RECORDED DATA ▸
+++
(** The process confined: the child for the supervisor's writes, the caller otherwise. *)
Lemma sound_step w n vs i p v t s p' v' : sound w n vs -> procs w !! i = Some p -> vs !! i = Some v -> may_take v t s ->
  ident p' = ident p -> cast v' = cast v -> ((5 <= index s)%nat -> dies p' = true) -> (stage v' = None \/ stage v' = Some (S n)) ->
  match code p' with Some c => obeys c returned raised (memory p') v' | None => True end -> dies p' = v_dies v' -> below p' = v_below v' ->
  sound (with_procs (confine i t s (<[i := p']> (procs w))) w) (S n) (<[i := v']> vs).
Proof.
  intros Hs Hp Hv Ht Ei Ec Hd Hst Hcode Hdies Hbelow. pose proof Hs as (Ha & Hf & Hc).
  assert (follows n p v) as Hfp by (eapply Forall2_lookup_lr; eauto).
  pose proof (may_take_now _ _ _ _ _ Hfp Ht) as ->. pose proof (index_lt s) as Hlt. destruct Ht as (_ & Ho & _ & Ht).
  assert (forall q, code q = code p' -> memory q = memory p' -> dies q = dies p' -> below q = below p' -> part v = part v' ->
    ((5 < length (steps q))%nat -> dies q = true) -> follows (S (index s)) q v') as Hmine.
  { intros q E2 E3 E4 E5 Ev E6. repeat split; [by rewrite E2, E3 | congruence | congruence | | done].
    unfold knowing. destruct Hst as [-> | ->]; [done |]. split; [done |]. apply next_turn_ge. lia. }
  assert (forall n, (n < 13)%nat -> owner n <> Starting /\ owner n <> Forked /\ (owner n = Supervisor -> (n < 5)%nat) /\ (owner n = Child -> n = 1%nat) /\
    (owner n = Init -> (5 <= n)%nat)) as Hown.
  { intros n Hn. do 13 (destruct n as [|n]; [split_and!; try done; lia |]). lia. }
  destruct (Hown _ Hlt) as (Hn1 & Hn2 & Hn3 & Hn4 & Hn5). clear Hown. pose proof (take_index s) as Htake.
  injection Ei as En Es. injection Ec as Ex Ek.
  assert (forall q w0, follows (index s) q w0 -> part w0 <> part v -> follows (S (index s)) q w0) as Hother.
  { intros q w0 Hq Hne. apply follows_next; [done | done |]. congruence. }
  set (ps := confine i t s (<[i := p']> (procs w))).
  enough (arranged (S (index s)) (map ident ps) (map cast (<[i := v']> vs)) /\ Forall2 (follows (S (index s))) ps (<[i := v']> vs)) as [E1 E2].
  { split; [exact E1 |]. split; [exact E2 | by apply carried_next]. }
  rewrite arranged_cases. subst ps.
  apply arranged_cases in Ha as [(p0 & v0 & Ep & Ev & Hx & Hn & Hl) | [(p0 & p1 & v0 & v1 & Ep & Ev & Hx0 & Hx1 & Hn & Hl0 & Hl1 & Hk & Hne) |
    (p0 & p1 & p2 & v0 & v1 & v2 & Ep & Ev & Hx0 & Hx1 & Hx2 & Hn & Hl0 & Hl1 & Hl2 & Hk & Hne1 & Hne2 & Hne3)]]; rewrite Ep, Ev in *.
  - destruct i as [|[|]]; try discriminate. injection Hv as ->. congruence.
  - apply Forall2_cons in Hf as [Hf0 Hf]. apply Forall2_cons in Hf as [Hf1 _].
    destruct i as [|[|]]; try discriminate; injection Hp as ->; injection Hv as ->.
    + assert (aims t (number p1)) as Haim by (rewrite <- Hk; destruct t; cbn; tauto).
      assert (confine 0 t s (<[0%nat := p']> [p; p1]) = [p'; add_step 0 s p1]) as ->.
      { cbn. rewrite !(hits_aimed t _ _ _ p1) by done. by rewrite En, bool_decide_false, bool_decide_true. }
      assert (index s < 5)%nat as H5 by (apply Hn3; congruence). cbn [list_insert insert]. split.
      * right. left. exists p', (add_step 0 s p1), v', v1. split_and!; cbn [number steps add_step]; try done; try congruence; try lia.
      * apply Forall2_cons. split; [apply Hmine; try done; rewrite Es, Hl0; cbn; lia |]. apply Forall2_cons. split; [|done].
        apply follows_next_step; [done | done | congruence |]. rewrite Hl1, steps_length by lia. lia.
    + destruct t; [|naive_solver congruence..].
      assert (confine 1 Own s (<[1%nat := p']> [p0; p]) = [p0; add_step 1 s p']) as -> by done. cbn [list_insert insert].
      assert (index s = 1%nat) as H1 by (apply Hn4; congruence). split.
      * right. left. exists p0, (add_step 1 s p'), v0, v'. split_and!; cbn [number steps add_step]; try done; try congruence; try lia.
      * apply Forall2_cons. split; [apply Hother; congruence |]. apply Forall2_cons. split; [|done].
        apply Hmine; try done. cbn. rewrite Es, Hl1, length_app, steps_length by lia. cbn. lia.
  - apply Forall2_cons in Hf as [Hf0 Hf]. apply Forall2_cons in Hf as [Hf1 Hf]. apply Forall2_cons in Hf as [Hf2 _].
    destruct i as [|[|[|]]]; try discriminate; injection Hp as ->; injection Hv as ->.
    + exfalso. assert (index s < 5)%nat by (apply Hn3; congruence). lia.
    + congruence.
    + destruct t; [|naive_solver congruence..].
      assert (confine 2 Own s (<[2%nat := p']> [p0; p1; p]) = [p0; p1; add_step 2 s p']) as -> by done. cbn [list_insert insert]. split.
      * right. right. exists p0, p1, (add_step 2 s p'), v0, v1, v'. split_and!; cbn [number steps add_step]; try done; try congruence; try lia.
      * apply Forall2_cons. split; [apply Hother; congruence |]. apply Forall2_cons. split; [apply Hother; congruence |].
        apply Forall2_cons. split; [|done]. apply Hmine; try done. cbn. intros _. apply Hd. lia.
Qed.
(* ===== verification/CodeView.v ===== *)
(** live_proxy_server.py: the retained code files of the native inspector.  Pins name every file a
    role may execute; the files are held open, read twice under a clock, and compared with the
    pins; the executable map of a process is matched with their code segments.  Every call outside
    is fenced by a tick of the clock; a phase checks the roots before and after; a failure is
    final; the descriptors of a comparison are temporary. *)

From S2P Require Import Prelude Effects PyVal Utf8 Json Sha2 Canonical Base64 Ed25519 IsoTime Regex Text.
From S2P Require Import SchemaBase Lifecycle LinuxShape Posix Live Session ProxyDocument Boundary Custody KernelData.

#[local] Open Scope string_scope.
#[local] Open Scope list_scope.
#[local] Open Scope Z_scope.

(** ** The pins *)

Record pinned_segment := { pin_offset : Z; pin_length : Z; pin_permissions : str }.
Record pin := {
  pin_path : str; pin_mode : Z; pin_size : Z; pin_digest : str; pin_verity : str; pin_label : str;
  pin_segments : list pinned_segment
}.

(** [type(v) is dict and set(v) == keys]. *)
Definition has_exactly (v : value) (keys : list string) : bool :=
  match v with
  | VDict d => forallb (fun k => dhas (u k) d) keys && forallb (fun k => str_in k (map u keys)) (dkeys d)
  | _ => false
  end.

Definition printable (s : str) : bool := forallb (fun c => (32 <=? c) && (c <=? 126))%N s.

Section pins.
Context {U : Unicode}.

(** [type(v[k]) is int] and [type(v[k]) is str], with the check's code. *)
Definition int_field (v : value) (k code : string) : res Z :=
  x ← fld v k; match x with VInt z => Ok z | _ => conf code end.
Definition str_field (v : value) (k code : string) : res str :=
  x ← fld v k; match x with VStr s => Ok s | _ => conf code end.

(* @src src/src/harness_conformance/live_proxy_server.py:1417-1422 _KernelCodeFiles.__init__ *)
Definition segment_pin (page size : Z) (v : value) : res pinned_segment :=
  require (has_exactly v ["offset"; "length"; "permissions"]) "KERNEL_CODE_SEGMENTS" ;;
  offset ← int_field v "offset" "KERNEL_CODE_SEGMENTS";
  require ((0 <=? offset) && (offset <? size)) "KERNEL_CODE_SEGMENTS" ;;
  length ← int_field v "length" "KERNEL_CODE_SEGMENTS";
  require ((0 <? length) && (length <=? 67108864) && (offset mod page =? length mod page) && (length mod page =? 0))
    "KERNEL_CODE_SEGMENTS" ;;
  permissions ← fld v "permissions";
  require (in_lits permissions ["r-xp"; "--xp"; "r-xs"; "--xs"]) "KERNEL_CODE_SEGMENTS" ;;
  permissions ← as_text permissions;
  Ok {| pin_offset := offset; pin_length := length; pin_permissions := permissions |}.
+++
DIRECTIONS ▸ Set down each line of the material verbatim, from the first line through the line that contains "Lemma sound_step w".

OUTPUT OF THE TASK ▸
(** The process confined: the child for the supervisor's writes, the caller otherwise. *)
Lemma sound_step w n vs i p v t s p' v' : sound w n vs -> procs w !! i = Some p -> vs !! i = Some v -> may_take v t s ->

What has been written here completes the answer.